Wright waited patiently behind race leader Jason Robarge for several laps before the defending series champion turned up the pressure as Robarge worked his way through traffic. With five laps remaining, Wright used the slower car of Bob Mikes as a pick and swooped to the inside. Robarge, unable to defend, fell in line behind Wright, who would pull away before taking the checkered flag.
“I wasn't really sure what was going to happen there so I just kinda hoped we all made it through clean,” said Wright of the race-deciding move.
The victory was the ultimate vindication for Wright who'd finished thirty-third at Dover last season – one of the worst finishes of his Lionheart career.
“I was not looking forward to going into this race. I just figured I was going to put myself into a wall or something! It's like the first time in forever I've been scared of wrecking myself out of a race!” he said after climbing from his No Name Racing Dallara DW-12. “I honestly have no idea how I ended up in victory lane tonight!”
Jason Robarge would finish second, earning his first podium since April. Dan Geren would come home in third, although his final lap was not without some excitement.
“That last lap, I tried to get around the high side of (Robarge) and I smoked the wall off four,” said Geren, who improved upon a sixth-place result at Dover last season.
Rookies Adam Blocker and Michael Goodman would finish fourth and fifth respectively. James Krahula, Chris Stofer, Scott Bolster, Woodrow Mahan and Robert Blouin rounded out the top ten.
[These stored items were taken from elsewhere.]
(** The loop of [label_style_map] over [enumerate(sorted(pollutants))],
    started at index [i] with the dictionary [out].  [abc[i]] past the
    last letter raises [IndexError]: the result is [None]. *)
Fixpoint label_loop (use_abc : bool) (i : nat) (ps : list string) (out : dict)
  : option dict :=
  match ps with
  | [] => Some out
  | p :: rest =>
      if use_abc then
        match String.get i abc with
        | Some letter => label_loop use_abc (S i) rest (dict_set out p (letter_label letter p))
        | None => None
        end
      else label_loop use_abc (S i) rest (dict_set out p p)
  end.

Definition label_style_map (pollutants : list string) (use_abc : bool) : option dict :=
  label_loop use_abc 0 (PyStr.sorted pollutants) [].

(** ** Cells and frames *)

(** A [datetime.date], as the integer [yyyymmdd]; equality and order are
    those of the calendar. *)
Definition Date := Z.

(** One cell of a frame: text, a number, a date, or missing
    ([NaN], [NaT], [None]). *)
Inductive cell : Type :=
| CStr (s : string)
| CNum (q : Q)
| CDate (d : Date)
| CNaN.

(** The conversions of pandas and Python that the program calls on single
    values and whose tables are not part of the program. *)
Class Pandas : Type := {
  (** [pd.to_datetime(text, errors="coerce")], then [.date] *)
  parse_datetime : string -> option Date;
  (** [pd.to_datetime(number, errors="coerce")], then [.date] *)
  epoch_date : Q -> option Date;
  (** [pd.to_numeric(text, errors="coerce")] *)
  parse_number : string -> option Q;
  (** [str(number)] *)
  repr_num : Q -> string;
  (** [str(date)] *)
  repr_date : Date -> string
}.

(** [pd.notna] *)
Definition notna (c : cell) : bool :=
  match c with CNaN => false | _ => true end.

(** Equality of two present key values; with a missing value on either
    side the answer is [false].  [groupby] and [pivot_table] leave out the
    rows with a missing key value before they compare keys, so that they
    compare present values only. *)
Definition cell_eqb (a b : cell) : bool :=
  match a, b with
  | CStr s, CStr t => String.eqb s t
  | CNum p, CNum q => Qeq_bool p q
  | CDate d, CDate e => Z.eqb d e
  | _, _ => false
  end.

(** Order of two key values of one column; values of different kinds are
    ranked numbers, dates, text, missing. *)
Definition cell_rank (a : cell) : nat :=
  match a with CNum _ => 0 | CDate _ => 1 | CStr _ => 2 | CNaN => 3 end.

Definition cell_leb (a b : cell) : bool :=
  match a, b with
  | CStr s, CStr t => String.leb s t
  | CNum p, CNum q => Qle_bool p q
  | CDate d, CDate e => Z.leb d e
  | _, _ => cell_rank a <=? cell_rank b
  end.

(** A key is the tuple of the values of the grouping columns. *)
Definition key := list cell.

Fixpoint key_eqb (k1 k2 : key) : bool :=
  match k1, k2 with
  | [], [] => true
  | a :: k1', b :: k2' => cell_eqb a b && key_eqb k1' k2'
  | _, _ => false
  end.

Fixpoint key_leb (k1 k2 : key) : bool :=
  match k1, k2 with
  | [], _ => true
  | _ :: _, [] => false
  | a :: k1', b :: k2' => if cell_eqb a b then key_leb k1' k2' else cell_leb a b
  end.

Definition has_missing (k : key) : bool := existsb (fun c => negb (notna c)) k.

Definition row := list cell.

Record DataFrame : Type := mkDataFrame {
  columns : list string;
  rows : list row
}.

(** Every row has one cell per column and no label occurs twice. *)
Definition wf_frame (df : DataFrame) : Prop :=
  NoDup (columns df) /\ Forall (fun r => List.length r = List.length (columns df)) (rows df).

(** Position of the first column labelled [c]. *)
Fixpoint index_of (c : string) (cols : list string) : option nat :=
  match cols with
  | [] => None
  | x :: t => if String.eqb c x then Some 0 else option_map S (index_of c t)
  end.

(** [c in df.columns] *)
Definition has_column (df : DataFrame) (c : string) : bool :=
  PyStr.mem c (columns df).

(** The cell of row [r] under the label [c]. *)
Definition cell_at (cols : list string) (r : row) (c : string) : cell :=
  match index_of c cols with
  | Some i => nth i r CNaN
  | None => CNaN
  end.

Fixpoint set_nth (i : nat) (r : row) (v : cell) {struct r} : row :=
  match r, i with
  | [], _ => []
  | _ :: t, 0 => v :: t
  | x :: t, S j => x :: set_nth j t v
  end.

(** [df[c] = series], the series given row by row as a function of the
    row before the assignment: an existing column is overwritten in
    place, a new one is appended. *)
Definition assign_cols (cols : list string) (c : string) : list string :=
  match index_of c cols with
  | Some _ => cols
  | None => cols ++ [c]
  end.

Definition assign_row (cols : list string) (c : string) (f : row -> cell) (r : row) : row :=
  match index_of c cols with
  | Some i => set_nth i r (f r)
  | None => r ++ [f r]
  end.

Definition assign (df : DataFrame) (c : string) (f : row -> cell) : DataFrame :=
  mkDataFrame (assign_cols (columns df) c) (map (assign_row (columns df) c f) (rows df)).

(** [df[ordered]] for labels that all exist. *)
Definition select (df : DataFrame) (ordered : list string) : DataFrame :=
  mkDataFrame ordered (map (fun r => map (cell_at (columns df) r) ordered) (rows df)).

(** [coalesce]: the first candidate that is a column, if any. *)
Fixpoint coalesce (df : DataFrame) (candidates : list string) : option string :=
  match candidates with
  | [] => None
  | c :: rest => if has_column df c then Some c else coalesce df rest
  end.

(** [pick_first], the same search under its second name. *)
Fixpoint pick_first (df : DataFrame) (names : list string) : option string :=
  match names with
  | [] => None
  | n :: rest => if has_column df n then Some n else pick_first df rest
  end.

(** [round(3)] on the exact value: to the nearest thousandth, ties to the
    even one. *)
Definition rint (q : Q) : Z :=
  let f := Qfloor q in
  match Qcompare (q - inject_Z f)%Q (1 # 2)%Q with
  | Lt => f
  | Gt => (f + 1)%Z
  | Eq => if Z.even f then f else (f + 1)%Z
  end.

Definition round3 (q : Q) : Q := Qmake (rint (q * inject_Z 1000)%Q) 1000.

Section Frames.

Context {P : Pandas}.

(** [str(k)] *)
Definition py_str (c : cell) : string :=
  match c with
  | CStr s => s
  | CNum q => repr_num q
  | CDate d => repr_date d
  | CNaN => "nan"
  end.

(** One element of [pd.to_datetime(col, errors="coerce").dt.date] *)
Definition to_date (c : cell) : cell :=
  match c with
  | CStr s => match parse_datetime s with Some d => CDate d | None => CNaN end
  | CNum q => match epoch_date q with Some d => CDate d | None => CNaN end
  | CDate d => CDate d
  | CNaN => CNaN
  end.

(** One element of [pd.to_numeric(col, errors="coerce").round(3)] *)
Definition to_numeric_round3 (c : cell) : cell :=
  match c with
  | CStr s => match parse_number s with Some q => CNum (round3 q) | None => CNaN end
  | CNum q => CNum (round3 q)
  | CDate _ => CNaN
  | CNaN => CNaN
  end.

(** [ensure_date]: overwrites the date column of the frame it is given. *)
Definition ensure_date (df : DataFrame) (date_col : string) : DataFrame :=
  assign df date_col (fun r => to_date (cell_at (columns df) r date_col)).

End Frames.

(** ** The grouping configurator *)

(** The [ValueError]s of [choose_grouping]. *)
Inductive ConfigError : Type :=
| DateColumnNotFound
| ValueColumnNotFound
| InvalidGroupingChoice
| ColumnForChoiceNotFound (choice : string)
| CoordinatesNotFound
| NoCustomColumns
| ColumnsNotFound (missing : list string).

(** What the user types into the dialogs of [choose_grouping]; [None] is
    a cancelled dialog.  Each dialog is shown at most once. *)
Record Answers : Type := mkAnswers {
  date_answer : option string;
  value_answer : option string;
  grouping_answer : option string;
  custom_answer : option string
}.

(** A computation on the frame the caller passed in: it may overwrite the
    frame and ends in an error or a value. *)
Definition Config (A : Type) : Type := DataFrame -> (ConfigError + A) * DataFrame.

Definition ret {A : Type} (a : A) : Config A := fun df => (inr a, df).

Definition raise {A : Type} (e : ConfigError) : Config A := fun df => (inl e, df).

Definition bind {A B : Type} (m : Config A) (k : A -> Config B) : Config B :=
  fun df =>
    match m df with
    | (inl e, df') => (inl e, df')
    | (inr a, df') => k a df'
    end.

Definition frame : Config DataFrame := fun df => (inr df, df).

Definition mutate (f : DataFrame -> DataFrame) : Config unit := fun df => (inr tt, f df).

Notation "x <- m ;; k" := (bind m (fun x => k))
  (at level 61, m at next level, right associativity).

(** [ask_choice], as a function of the text typed into its dialog. *)
Definition ask_choice (answer : option string) (choices : list string) : option string :=
  match answer with
  | None => None
  | Some s =>
      if PyStr.falsy (Some s) then None
      else
        let s := PyStr.lower (PyStr.strip s) in
        if PyStr.mem s (map PyStr.lower choices) then Some s else None
  end.

Definition GROUP_MAP (k : string) : list string :=
  if String.eqb k "state" then ["State Name"; "State"]
  else if String.eqb k "city" then ["City Name"; "City"]
  else if String.eqb k "county" then ["County Name"; "County"]
  else if String.eqb k "site" then ["Site Num"; "Site Number"]
  else if String.eqb k "cbsa" then ["CBSA Name"; "CBSA"; "CBSA Name (2018)"; "CBSA Code"]
  else if String.eqb k "coordinates" then
    ["Latitude"; "Site Latitude"; "Lat"; "Longitude"; "Site Longitude"; "Lon"; "Long"]
  else [].

(** [[c.strip() for c in cols.split(",") if c.strip()]] *)
Definition custom_parts (cols : string) : list string :=
  map PyStr.strip
    (filter (fun c => negb (PyStr.falsy (Some (PyStr.strip c)))) (PyStr.split_comma cols)).

Section Configurator.

Context {P : Pandas}.

Definition detect_date (a : Answers) : Config string :=
  df <- frame ;;
  match coalesce df ["Date"; "Date Local"; "Date Observed"; "Date GMT"] with
  | Some c => ret c
  | None =>
      match date_answer a with
      | None => raise DateColumnNotFound
      | Some d =>
          if PyStr.falsy (Some d) || negb (has_column df d)
          then raise DateColumnNotFound else ret d
      end
  end.

Definition detect_value (a : Answers) : Config string :=
  df <- frame ;;
  if has_column df "Arithmetic Mean" then ret "Arithmetic Mean"
  else
    match value_answer a with
    | None => raise ValueColumnNotFound
    | Some v =>
        if PyStr.falsy (Some v) || negb (has_column df v)
        then raise ValueColumnNotFound else ret v
    end.

Definition detect_groups (a : Answers) : Config (list string) :=
  df <- frame ;;
  match ask_choice (grouping_answer a)
          ["state"; "city"; "county"; "site"; "cbsa"; "coordinates"; "custom"] with
  | None => raise InvalidGroupingChoice
  | Some choice =>
      if PyStr.mem choice ["state"; "city"; "county"; "site"; "cbsa"] then
        match coalesce df (GROUP_MAP choice) with
        | None => raise (ColumnForChoiceNotFound choice)
        | Some col => ret [col]
        end
      else if String.eqb choice "coordinates" then
        match coalesce df (firstn 3 (GROUP_MAP "coordinates")),
              coalesce df (skipn 3 (GROUP_MAP "coordinates")) with
        | Some lat_col, Some lon_col => ret [lat_col; lon_col]
        | _, _ => raise CoordinatesNotFound
        end
      else if String.eqb choice "custom" then
        match custom_answer a with
        | None => raise NoCustomColumns
        | Some cols =>
            if PyStr.falsy (Some cols) then raise NoCustomColumns
            else
              let parts := custom_parts cols in
              let missing := filter (fun c => negb (has_column df c)) parts in
              match missing with
              | [] => ret parts
              | _ :: _ => raise (ColumnsNotFound missing)
              end
        end
      else ret []
  end.

(** [choose_grouping]: run on the caller's frame, it yields the error or
    the triple (date column, value column, grouping columns), and the
    frame as the call leaves it; the frame it returns is that same
    object. *)
Definition choose_grouping (a : Answers) : Config (string * string * list string) :=
  date_col <- detect_date a ;;
  _ <- mutate (fun df => ensure_date df date_col) ;;
  val_col <- detect_value a ;;
  group_cols <- detect_groups a ;;
  ret (date_col, val_col, group_cols).

End Configurator.

(** ** The long projection *)

Definition LONG_BASE_sample_id : list string := ["Sample ID"; "SampleID"; "Sample_Id"].
Definition LONG_BASE_pollutant_name : list string := ["Pollutant Name"; "Pollutant"].
Definition LONG_BASE_sample_duration : list string :=
  ["Sample Duration"; "Sample_Duration"; "Duration"].

(** [if col: ordered.append(col)] *)
Definition append_if (ordered : list string) (col : option string) : list string :=
  match col with
  | Some c => ordered ++ [c]
  | None => ordered
  end.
Wright's win and Geren's podium kept the championship battle close with Wright now holding a 27-point advantage over Geren. Andrew Kinsella's early exit left him 50 points back in third overall.
The six total cautions for 25 laps were down noticeably from last season where 10 yellow flags slowed the action at the “Monster Mile” for 38 laps in total. Despite the thrilling event, it remains uncertain if Dover will return to the 2018 schedule.
The Lionheart Indycar Series presented by First Medical Equipment returns to action next week with a visit to the Atlanta Motor Speedway for the Utility Equipment Company 200. The 133-lap sim race will be broadcast live on the Global Sim Racing Channel (GSRC) and iRacing Live on August 2nd beginning at 10:35PM ET.